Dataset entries

-------------------------

(** A string with no whitespace at either end. *)
Definition stripped (s : str) : Prop :=
  (forall c, head s = Some c -> isspace c = false) /\
  (forall c, last s = Some c -> isspace c = false).

(** ** The two regular-expression splits *)

(** The class [[.!?]]. *)
Definition is_terminal (c : char) : bool :=
  ((c =? 0x2E) || (c =? 0x21) || (c =? 0x3F))%N.

(** The alternation [,|;|:]. *)
Definition is_clause_delim (c : char) : bool :=
  ((c =? 0x2C) || (c =? 0x3B) || (c =? 0x3A))%N.

Definition starts_with_space (s : str) : bool :=
  match s with [] => false | c :: _ => isspace c end.

(** [re.split(r'(?<=[.!?])\s+', text)].

    A match is a maximal run of whitespace whose preceding character is
    one of [.!?]; the pieces between matches are returned, the matched
    whitespace is not.  [in_match] is set while the scan is inside such a
    run, [piece] is the piece collected so far. *)
Fixpoint re_split_sentences_from (in_match : bool) (piece : str) (text : str)
  : list str :=
  match text with
  | [] => [piece]
  | c :: rest =>
      if in_match && isspace c then re_split_sentences_from true piece rest
      else if is_terminal c && starts_with_space rest
           then (piece ++ [c]) :: re_split_sentences_from true [] rest
           else re_split_sentences_from false (piece ++ [c]) rest
  end.

Definition re_split_sentences (text : str) : list str :=
  re_split_sentences_from false [] text.

(** Whether [s] holds a sentence end: one of [.!?] with whitespace right
    after it, the place where the sentence pattern matches. *)
Fixpoint has_sentence_end (s : str) : bool :=
  match s with
  | [] => false
  | c :: rest => is_terminal c && starts_with_space rest || has_sentence_end rest
  end.

(** [re.split(r'(,|;|:)', sentence)]: the pattern is a capturing group, so
    each delimiter is itself an element of the result, between the pieces
    it separates. *)
Fixpoint re_split_clauses_from (piece : str) (sentence : str) : list str :=
  match sentence with
  | [] => [piece]
  | c :: rest =>
      if is_clause_delim c
      then piece :: [c] :: re_split_clauses_from [] rest
      else re_split_clauses_from (piece ++ [c]) rest
  end.

Definition re_split_clauses (sentence : str) : list str :=
  re_split_clauses_from [] sentence.

(** ** Segmenters *)

(** The two loop variables of a segmenter: the finished [chunks] and the
    accumulating [current_chunk]. *)
Record chunker := Chunker { chunks : list str; current_chunk : str }.

Definition chunker_init : chunker := Chunker [] [].

(** [chunks.append(current_chunk.strip())] followed by
    [current_chunk = next]. *)
Definition flush_and_restart (st : chunker) (next : str) : chunker :=
  Chunker (chunks st ++ [strip (current_chunk st)]) next.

-------------------------

What this task involves: How many lines in the entries above hold the string "text"? Answer with the number and nothing more.

Task response: 5